** Work request **
For the entries below, repeat exactly each line starting with the one that contains "destruct (startswith vs" and going on through the one that contains "[simpl; lia|].", and no others.

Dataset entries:
┌──
Lemma strip_length : forall s : str, List.length (strip s) <= List.length s.
Proof.
  intros s. unfold strip.
  pose proof (lstrip_length (rstrip s)). pose proof (rstrip_length s). lia.
Qed.

Lemma removelast_length :
  forall s : str, List.length (removelast s) = pred (List.length s).
Proof.
  induction s as [|c s IH]; [reflexivity|].
  destruct s as [|c' s]; [reflexivity|].
  change (removelast (c :: c' :: s)) with (c :: removelast (c' :: s)).
  simpl List.length in *. now rewrite IH.
Qed.

Lemma inner_length :
  forall s : str, List.length (inner s) <= List.length s - 2.
Proof.
  intros s. unfold inner. rewrite removelast_length.
  destruct s; simpl; lia.
Qed.

(** The loop over the content of an array calls [pv] on texts no longer
    than the content. *)
Lemma scan_items_total :
  forall (pv : str -> outcome value) (m : nat),
    (forall t, List.length t <= m -> pv t <> OutOfFuel) ->
    forall (content : str) (st : scan_state),
      List.length (current st) + List.length content <= m ->
      scan_items pv content st <> OutOfFuel
      /\ forall st', scan_items pv content st = Ok st' ->
                     List.length (current st') <= m.
Proof.
  intros pv m Hpv. induction content as [|char rest IH]; intros st Hlen.
  - split; [discriminate|]. intros st' E. injection E as <-. simpl in Hlen. lia.
  - assert (Hkeep : forall q qc bc,
               List.length
                 (current (mk_scan (items st) (current st ++ [char]) q qc bc))
               + List.length rest <= m).
    { intros q qc bc. cbn [current]. rewrite length_app.
      simpl in *. lia. }
    cbn [scan_items].
    repeat match goal with
           | |- context [if ?b then _ else _] => destruct b
           end;
      try (apply IH; apply Hkeep).
    assert (Hs : List.length (strip (current st)) <= m).
    { pose proof (strip_length (current st)). lia. }
    destruct (pv (strip (current st))) as [v| |] eqn:E; cbn [bind].
    + apply IH. cbn [current]. simpl in *. lia.
    + split; [discriminate|]. intros st' F. discriminate.
    + exfalso. now apply (Hpv _ Hs).
Qed.

Lemma int_of_str_total : forall s : str, int_of_str s <> OutOfFuel.
Proof.
  intros s. unfold int_of_str. destruct (forallb isdecimal s); discriminate.
Qed.

(** [parse_value] has fuel enough: an array is parsed with calls on texts
    shorter than itself. *)
Lemma parse_value_fuel_total :
  forall (fuel : nat) (constants : dict) (value_str : str),
    List.length value_str < fuel ->
    parse_value_fuel fuel constants value_str <> OutOfFuel.
Proof.
  induction fuel as [|fuel IH]; intros constants value_str Hlen; [lia|].
  cbn [parse_value_fuel].
  set (vs := if endswith (strip value_str) ";"
             then strip (drop_last (strip value_str))
             else strip value_str).
  assert (Hvs : List.length vs <= List.length value_str).
  { unfold vs. pose proof (strip_length value_str).
    destruct (endswith (strip value_str) ";"); [|lia].
    pose proof (strip_length (drop_last (strip value_str))).
    unfold drop_last in *. rewrite removelast_length in *. lia. }
  destruct (is_empty (strip value_str)); [discriminate|].
  destruct (is_quoted vs); [discriminate|].
  destruct (isdigit vs); [apply int_of_str_total|].
  destruct (Re.matches float_pattern vs); [discriminate|].
  destruct (str_eqb (lower vs) "true"); [discriminate|].
  destruct (str_eqb (lower vs) "false"); [discriminate|].
  destruct (startswith vs "{" && endswith vs "}") eqn:Hbr;
    [|destruct (dict_get constants vs); discriminate].
  assert (Hne : 0 < List.length vs).
  { destruct vs; [discriminate|simpl; lia]. }
  set (content := strip (inner vs)).
  assert (Hc : List.length content < fuel).
  { unfold content. pose proof (strip_length (inner vs)).
    pose proof (inner_length vs). lia. }
  destruct (is_empty content); [discriminate|].
  assert (Hpv : forall t, List.length t <= List.length content ->
                          parse_value_fuel fuel constants t <> OutOfFuel).
  { intros t Ht. apply IH. lia. }
  destruct (scan_items_total _ _ Hpv content scan_start) as [Hscan Hcur];
    [simpl; lia|].
  destruct (scan_items (parse_value_fuel fuel constants) content scan_start)
    as [st| |] eqn:E; cbn [bind]; try discriminate; [|contradiction].
  destruct (is_empty (strip (current st))); [discriminate|].
  specialize (Hcur st eq_refl).
  assert (Hv : parse_value_fuel fuel constants (strip (current st))
               <> OutOfFuel).
  { apply Hpv. pose proof (strip_length (current st)). lia. }
  destruct (parse_value_fuel fuel constants (strip (current st)));
    cbn [bind]; [discriminate|discriminate|contradiction].
Qed.

(** [parse_value] returns a value or raises [ValueError]. *)
Lemma parse_value_total :
  forall (constants : dict) (value_str : str),
    parse_value constants value_str <> OutOfFuel.
Proof.
  intros constants value_str. apply parse_value_fuel_total. lia.
Qed.

Ltac split_tests :=
  repeat match goal with
         | |- context [if ?b then _ else _] => destruct b
         end.

(** [parse_dict] has fuel enough when the fuel exceeds the number of lines
    left, and the index it returns is not before the index it started at. *)
Lemma parse_dict_loop_total :
  forall (fuel : nat) (constants : dict) (lines : list str) (i depth : nat)
         (result : dict),
    List.length lines - i < fuel ->
    parse_dict_loop fuel constants lines i depth result <> OutOfFuel
    /\ forall r j, parse_dict_loop fuel constants lines i depth result
                   = Ok (r, j) -> i <= j.
Proof.
  induction fuel as [|fuel IH]; intros constants lines i depth result Hlen;
    [lia|].
  cbn [parse_dict_loop].
  destruct (nth_error lines i) as [raw|] eqn:Hnth.
  2:{ split; [discriminate|]. intros r j E. injection E as _ <-. lia. }
  assert (Hi : i < List.length lines).
  { apply nth_error_Some. congruence. }
  assert (Hnext : forall d res,
             parse_dict_loop fuel constants lines (i + 1) d res <> OutOfFuel
             /\ forall r j, parse_dict_loop fuel constants lines (i + 1) d res
                            = Ok (r, j) -> i + 1 <= j).
  { intros d res. apply IH. lia. }
  assert (Hnested : forall key,
             (do (nested_dict, next_idx) <-
                 parse_dict_loop fuel constants lines (i + 1) (depth + 1) [];
              parse_dict_loop fuel constants lines next_idx depth
                (dict_set result key (VDict nested_dict))) <> OutOfFuel
             /\ forall r j,
                 (do (nested_dict, next_idx) <-
                     parse_dict_loop fuel constants lines (i + 1) (depth + 1)
                       [];
                  parse_dict_loop fuel constants lines next_idx depth
                    (dict_set result key (VDict nested_dict))) = Ok (r, j) ->
                 i <= j).
  { intros key. destruct (Hnext (depth + 1) []) as [H1 H2].
    destruct (parse_dict_loop fuel constants lines (i + 1) (depth + 1) [])
      as [[nd next]| |]; cbn [bind].
    - specialize (H2 nd next eq_refl).
      destruct (IH constants lines next depth
                   (dict_set result key (VDict nd))) as [H3 H4]; [lia|].
      split; [exact H3|]. intros r j E. apply H4 in E. lia.
    - split; [discriminate|]. intros r j E. discriminate.
    - contradiction. }
  assert (Hsimple : forall key value_part,
             (do v <- parse_value constants value_part;
              parse_dict_loop fuel constants lines (i + 1) depth
                (dict_set result key v)) <> OutOfFuel
             /\ forall r j,
                 (do v <- parse_value constants value_part;
                  parse_dict_loop fuel constants lines (i + 1) depth
                    (dict_set result key v)) = Ok (r, j) -> i <= j).
  { intros key value_part.
    pose proof (parse_value_total constants value_part) as Hv.
    destruct (parse_value constants value_part) as [v| |]; cbn [bind].
    - destruct (Hnext depth (dict_set result key v)) as [H1 H2].
      split; [exact H1|]. intros r j E. apply H2 in E. lia.
    - split; [discriminate|]. intros r j E. discriminate.
    - contradiction. }
  assert (Hskip :
            parse_dict_loop fuel constants lines (i + 1) depth result
            <> OutOfFuel
            /\ forall r j,
                parse_dict_loop fuel constants lines (i + 1) depth result
                = Ok (r, j) -> i <= j).
  { destruct (Hnext depth result) as [H1 H2].
    split; [exact H1|]. intros r j E. apply H2 in E. lia. }
  cbv zeta. split_tests;
    try apply Hskip; try apply Hnested; try apply Hsimple.
  split; [discriminate|]. intros r j E. injection E as _ <-. lia.
Qed.

Lemma parse_loop_total :
  forall (fuel : nat) (constants : dict) (lines : list str) (i : nat)
         (data : dict),
    List.length lines - i < fuel ->
    parse_loop fuel constants lines i data <> OutOfFuel.
Proof.
  induction fuel as [|fuel IH]; intros constants lines i data Hlen; [lia|].
  cbn [parse_loop].
  destruct (nth_error lines i) as [raw|] eqn:Hnth; [|discriminate].
  assert (Hi : i < List.length lines).
  { apply nth_error_Some. congruence. }
  assert (Hnext : forall d,
             parse_loop fuel constants lines (i + 1) d <> OutOfFuel).
  { intros d. apply IH. lia. }
  assert (Hnested : forall key,
             (do (nested_dict, next_idx) <-
                 parse_dict fuel constants lines (i + 1) 0;
              parse_loop fuel constants lines next_idx
                (dict_set data key (VDict nested_dict))) <> OutOfFuel).
  { intros key. unfold parse_dict.
    destruct (parse_dict_loop_total fuel constants lines (i + 1) 0 [])
      as [H1 H2]; [lia|].
    destruct (parse_dict_loop fuel constants lines (i + 1) 0 [])
      as [[nd next]| |]; cbn [bind]; [|discriminate|contradiction].
    specialize (H2 nd next eq_refl). apply IH. lia. }
  assert (Hsimple : forall key value_part,
             (do v <- parse_value constants value_part;
              parse_loop fuel constants lines (i + 1) (dict_set data key v))
             <> OutOfFuel).
  { intros key value_part.
    pose proof (parse_value_total constants value_part) as Hv.
    destruct (parse_value constants value_part) as [v| |]; cbn [bind];
      [apply Hnext|discriminate|contradiction]. }
  cbv zeta. split_tests;
    try apply Hnext; try apply Hnested; try apply Hsimple.
Qed.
└──
** Result of this exercise **
  destruct (startswith vs "{" && endswith vs "}") eqn:Hbr;
    [|destruct (dict_get constants vs); discriminate].
  assert (Hne : 0 < List.length vs).
  { destruct vs; [discriminate|simpl; lia]. }
  set (content := strip (inner vs)).
  assert (Hc : List.length content < fuel).
  { unfold content. pose proof (strip_length (inner vs)).
    pose proof (inner_length vs). lia. }
  destruct (is_empty content); [discriminate|].
  assert (Hpv : forall t, List.length t <= List.length content ->
                          parse_value_fuel fuel constants t <> OutOfFuel).
  { intros t Ht. apply IH. lia. }
  destruct (scan_items_total _ _ Hpv content scan_start) as [Hscan Hcur];
    [simpl; lia|].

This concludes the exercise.